The theorem is mathematically valid under its assumptions. The assumptions include: full employment (workers displaced from import-competing industries find equivalent employment in export industries), factor immobility across countries (capital does not move to exploit wage differences), similar technology levels, and transportation costs low enough to allow specialization without eliminating its gains. The real world satisfies these assumptions imperfectly at best and in some cases not at all.
The most consequential departure from the model's assumptions is capital mobility. Ricardo assumed that while goods move across borders, capital (and labor) do not -- comparative advantage is national, not arbitrable. In a world of mobile capital, the logic changes: manufacturers can move production to wherever wages and regulatory costs are lowest, regardless of comparative advantage. The offshoring of production is not a vindication of Ricardo's theory -- it is what happens when his assumptions are relaxed in ways favorable to capital but not to workers.
Free trade is not about what economists have demonstrated about aggregate output. It is about who captures the gains and who bears the adjustment costs -- and those questions are political, not technical.Dani Rodrik, The Globalization Paradox (2011)

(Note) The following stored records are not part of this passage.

(* ===== verification/ProtoText.v ===== *)
(** * Proto files as they are meant

    The declarations of a proto file as data ([decl]), how they are written
    ([decl_lines], without indentation, blank lines and comment lines), and
    what they mean for the parser ([declare], which looks at no text).  The
    parser of [codegen/parser.go] does the second when it reads the first. *)

From S2P Require Import Prelude DataTypes GoText ProtoParser.

(** ** Declarations *)

(** [note] is a comment after a line, with the spaces before it. *)
Inductive modifier : Type := MOptional | MRequired | MRepeated.

Record group_field := {
  g_modifier : modifier;
  g_avp : bytes;
  g_name : bytes;
  g_position : Z;
  g_note : bytes }.

Record command_field := {
  f_fixed : bool;
  f_repeated : bool;
  f_required : bool;
  f_avp : bytes;
  f_name : bytes;
  f_position : Z;
  f_note : bytes }.

Record avp_decl := {
  a_name : bytes;
  a_code : Z;
  a_vendor : Z;
  a_type : bytes;
  a_must : bool;
  a_may_encrypt : bool;
  a_group : option (list group_field) }.

Record command_decl := {
  c_name : bytes;
  c_code : Z;
  c_application : Z;
  c_request : bool;
  c_proxiable : bool;
  c_fields : list command_field }.

Record enum_value := { v_name : bytes; v_value : Z; v_note : bytes }.

Inductive decl : Type :=
| DPackage (name : bytes)
| DGoPackage (path : bytes)
| DConst (name : bytes) (value : Z) (note : bytes)
| DEnum (name : bytes) (values : list enum_value)
| DAVP (a : avp_decl)
| DCommand (c : command_decl).

(** ** How they are written *)

Definition bool_text (b : bool) : bytes := if b then gostr "true" else gostr "false".

Definition assign (key value : bytes) : bytes := key ++ gostr " = " ++ value ++ [c_semi].

Definition modifier_text (m : modifier) : bytes :=
  match m with MOptional => gostr "optional" | MRequired => gostr "required" | MRepeated => gostr "repeated" end.

Definition group_words (f : group_field) : list bytes :=
  [modifier_text (g_modifier f); g_avp f; g_name f; [c_equal]; show (g_position f)].
Definition group_line (f : group_field) : bytes := unwords (group_words f) ++ [c_semi] ++ g_note f.

Definition command_words (f : command_field) : list bytes :=
  (if f_fixed f then [gostr "fixed"] else []) ++ (if f_repeated f then [gostr "repeated"] else []) ++
  [if f_required f then gostr "required" else gostr "optional"; f_avp f; f_name f; [c_equal]; show (f_position f)].
Definition command_field_line (f : command_field) : bytes := unwords (command_words f) ++ [c_semi] ++ f_note f.

Definition value_line (v : enum_value) : bytes := assign (v_name v) (show (v_value v)) ++ v_note v.

Definition block_line (word name : bytes) : bytes := word ++ [c_space] ++ name ++ gostr " {".

Definition quote : byte := Byte.x22.

Definition decl_lines (d : decl) : list bytes :=
  match d with
  | DPackage name => [gostr "package " ++ name ++ [c_semi]]
  | DGoPackage path => [gostr "option go_package = " ++ [quote] ++ path ++ [quote; c_semi]]
  | DConst name value note => [gostr "const " ++ assign name (show value) ++ note]
  | DEnum name values => block_line (gostr "enum") name :: map value_line values ++ [[c_close]]
  | DAVP a =>
      block_line (gostr "avp") (a_name a) ::
      [assign (gostr "code") (show (a_code a)); assign (gostr "vendor_id") (show (a_vendor a));
       assign (gostr "type") (a_type a); assign (gostr "must") (bool_text (a_must a));
       assign (gostr "may_encrypt") (bool_text (a_may_encrypt a))] ++
      match a_group a with
      | Some fs => gostr "grouped {" :: map group_line fs ++ [[c_close]]
      | None => []
      end ++ [[c_close]]
  | DCommand c =>
      block_line (gostr "command") (c_name c) ::
      [assign (gostr "code") (show (c_code c)); assign (gostr "application_id") (show (c_application c));
       assign (gostr "request") (bool_text (c_request c)); assign (gostr "proxiable") (bool_text (c_proxiable c))] ++
      map command_field_line (c_fields c) ++ [[c_close]]
  end.

(** ** What they mean *)

Definition declare_group_field (f : group_field) (p : ProtoParser) : AVPField * ProtoParser :=
  let '(a, p) := field_avp (g_avp f) p in
  ({| AVP := a; FieldName := toCamelCase (g_name f); Fixed := false;
      Required := match g_modifier f with MRequired => true | _ => false end;
      Repeated := match g_modifier f with MRepeated => true | _ => false end; Position := g_position f |}, p).

Definition declare_command_field (f : command_field) (p : ProtoParser) : AVPField * ProtoParser :=
  let '(a, p) := field_avp (f_avp f) p in
  ({| AVP := a; FieldName := toCamelCase (f_name f); Fixed := f_fixed f; Required := f_required f;
      Repeated := f_repeated f; Position := f_position f |}, p).

Fixpoint declare_all {A} (declare : A -> ProtoParser -> AVPField * ProtoParser) (l : list A) (p : ProtoParser)
  : list AVPField * ProtoParser :=
  match l with
  | [] => ([], p)
  | x :: l => let '(f, p) := declare x p in let '(fs, p) := declare_all declare l p in (f :: fs, p)
  end.

Definition enum_map (values : list enum_value) : gmap bytes Z :=
  foldl (fun vs v => <[v_name v := v_value v]> vs) ∅ values.

Definition declare (p : ProtoParser) (d : decl) : ProtoParser :=
  match d with
  | DPackage name => p <| Package := name |>
  | DGoPackage path => p <| GoPackage := path |> <| PackageName := List.last (Split c_slash path) [] |>
  | DConst name value _ => p <| Consts ::= <[name := value]> |>
  | DEnum name values => p <| Enums ::= <[name := {| enum_Name := name; Values := enum_map values |}]> |>
  | DAVP a =>
      let '(fs, p) := declare_all declare_group_field (default [] (a_group a)) p in
      let '(ptr, p) :=
        alloc {| Name := a_name a; Code := a_code a; Type_ := default UnknownType (Available !! a_type a);
                 TypeName := a_type a; Must := a_must a; MayEncrypt := a_may_encrypt a; VendorID := a_vendor a;
                 GroupedFields := fs |} p in
      p <| AVPs ::= <[a_name a := ptr]> |>
  | DCommand c =>
      let '(fs, p) := declare_all declare_command_field (c_fields c) p in
      p <| Commands ::= fun l => l ++
        [{| cmd_Name := c_name c; Abbreviation_ := generateAbbreviation (c_name c); cmd_Code := c_code c;
            cmd_ApplicationID := c_application c; cmd_Request := c_request c; cmd_Proxiable := c_proxiable c;
            cmd_Package := PackageName p; cmd_Fields := fs |}] |>
  end.

(** ** Declarations that can be written *)

(** The characters of names and types. *)
Definition plain (b : byte) : bool :=
  negb (is_space b) && negb (existsb (is_byte b) [c_brace; c_close; c_semi; c_equal; c_slash]).

Definition word (w : bytes) : Prop := w <> [] /\ Forall (fun b => plain b = true) w.

Definition no_brace (s : bytes) : Prop := (c_brace ∉ s) /\ (c_close ∉ s).

(** A comment after a line, or nothing. *)
Definition note_ok (note : bytes) : Prop :=
  note = [] \/ exists spaces text b, note = spaces ++ w_comment ++ text /\
    Forall (fun b => is_space b = true) spaces /\ no_brace text /\ last (w_comment ++ text) = Some b /\ is_space b = false.

(** A line that does not start a declaration. *)
Definition ordinary (line : bytes) : bool :=
  forallb (fun p => negb (HasPrefix line p))
    [gostr "syntax"; gostr "package "; gostr "option go_package"; gostr "const "; gostr "avp ";
     gostr "command "; gostr "enum "].

Definition group_field_ok (f : group_field) : Prop :=
  word (g_avp f) /\ word (g_name f) /\ 0 <= g_position f < 2 ^ 63 /\ note_ok (g_note f).

(** The name of an AVP is not a modifier. *)
Definition command_field_ok (f : command_field) : Prop :=
  word (f_avp f) /\ word (f_name f) /\ 0 <= f_position f < 2 ^ 63 /\ note_ok (f_note f) /\
  f_avp f ∉ [gostr "fixed"; gostr "repeated"; gostr "required"; gostr "optional"].

Definition value_ok (v : enum_value) : Prop :=
  word (v_name v) /\ u32 (v_value v) /\ note_ok (v_note v) /\ ordinary (value_line v) = true.

Definition decl_ok (d : decl) : Prop :=
  match d with
  | DPackage name => word name
  | DGoPackage path =>
      Forall (fun b => b ∉ [quote; Byte.x27; c_semi; c_equal]) path /\ path <> []
  | DConst name value note => word name /\ u64 value /\ note_ok note
  | DEnum name values => word name /\ Forall value_ok values
  | DAVP a =>
      word (a_name a) /\ u32 (a_code a) /\ u32 (a_vendor a) /\ word (a_type a) /\
      Forall group_field_ok (default [] (a_group a))
  | DCommand c =>
      word (c_name c) /\ u32 (c_code c) /\ u32 (c_application c) /\ Forall command_field_ok (c_fields c)
  end.

(** The lines of a text that the parser looks at, and a limit on all. *)
Definition lines_of (text : bytes) : list bytes :=
  filter (fun l => skipped l = false) (map (fun raw => TrimSpace (dropCR raw)) (raw_lines text)).

Definition lines_fit (text : bytes) : Prop := Forall (fun raw => len raw < MaxScanTokenSize) (raw_lines text).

The standard welfare analysis of trade liberalization shows aggregate gains with distributional costs: export-sector workers and consumers of imported goods gain; import-competing workers and import-substituting firms lose. The standard policy prescription is to use some of the aggregate gains to compensate the losers -- through trade adjustment assistance, extended unemployment benefits, retraining programs, and place-based investment. In practice, the United States has consistently implemented trade liberalization and consistently failed to provide adequate adjustment assistance. The gains have been captured; the compensation has not been paid.
This gap between the theory and the practice of trade liberalization explains much of the political backlash against globalization that has characterized the past decade. Workers in manufacturing communities that lost employment to import competition experienced real economic harm. The promise that they would find equivalent employment in export sectors was not fulfilled. The economists and politicians who promised adjustment and failed to deliver it forfeited credibility that has not been restored by pointing to aggregate GDP figures.
- Ricardo, D. (1817). On the Principles of Political Economy and Taxation.
- Rodrik, D. (2011). The Globalization Paradox. W.W. Norton.
- Samuelson, P. (2004). Where Ricardo and Mill rebut and confirm arguments of mainstream economists. Journal of Economic Perspectives, 18(3).